# Task prompt
Your reply should hold only the lines from the one containing "strconv.FormatUint (size / (1024 * 1024 *" to the final line of the listing below, restated word for word.

*** Opening Data shown ***

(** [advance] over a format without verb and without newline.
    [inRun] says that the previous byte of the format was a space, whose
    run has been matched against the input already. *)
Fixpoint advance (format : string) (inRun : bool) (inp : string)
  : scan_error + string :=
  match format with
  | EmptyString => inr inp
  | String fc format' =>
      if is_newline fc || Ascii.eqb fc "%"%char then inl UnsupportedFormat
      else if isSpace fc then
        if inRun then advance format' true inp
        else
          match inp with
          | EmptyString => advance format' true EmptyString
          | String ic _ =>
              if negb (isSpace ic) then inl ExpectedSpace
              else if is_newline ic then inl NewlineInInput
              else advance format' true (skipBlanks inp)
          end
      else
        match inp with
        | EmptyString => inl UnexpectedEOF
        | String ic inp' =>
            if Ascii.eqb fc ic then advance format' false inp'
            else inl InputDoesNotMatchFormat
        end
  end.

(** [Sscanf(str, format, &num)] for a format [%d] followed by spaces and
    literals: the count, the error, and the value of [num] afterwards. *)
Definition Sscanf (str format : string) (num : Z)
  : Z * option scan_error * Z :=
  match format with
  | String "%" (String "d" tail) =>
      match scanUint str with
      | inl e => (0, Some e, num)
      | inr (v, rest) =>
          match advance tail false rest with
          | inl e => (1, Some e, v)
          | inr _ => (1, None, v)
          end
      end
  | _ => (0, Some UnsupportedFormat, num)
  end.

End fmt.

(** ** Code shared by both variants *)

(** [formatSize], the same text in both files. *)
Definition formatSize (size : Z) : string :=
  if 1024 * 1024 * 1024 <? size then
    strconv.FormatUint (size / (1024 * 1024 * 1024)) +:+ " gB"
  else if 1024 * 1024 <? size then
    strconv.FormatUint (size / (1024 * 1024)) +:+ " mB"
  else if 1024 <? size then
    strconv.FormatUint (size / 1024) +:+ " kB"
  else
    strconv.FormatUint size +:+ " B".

*** Closing Data shown ***

# Answer for this exercise
    strconv.FormatUint (size / (1024 * 1024 * 1024)) +:+ " gB"
  else if 1024 * 1024 <? size then
    strconv.FormatUint (size / (1024 * 1024)) +:+ " mB"
  else if 1024 <? size then
    strconv.FormatUint (size / 1024) +:+ " kB"
  else
    strconv.FormatUint size +:+ " B".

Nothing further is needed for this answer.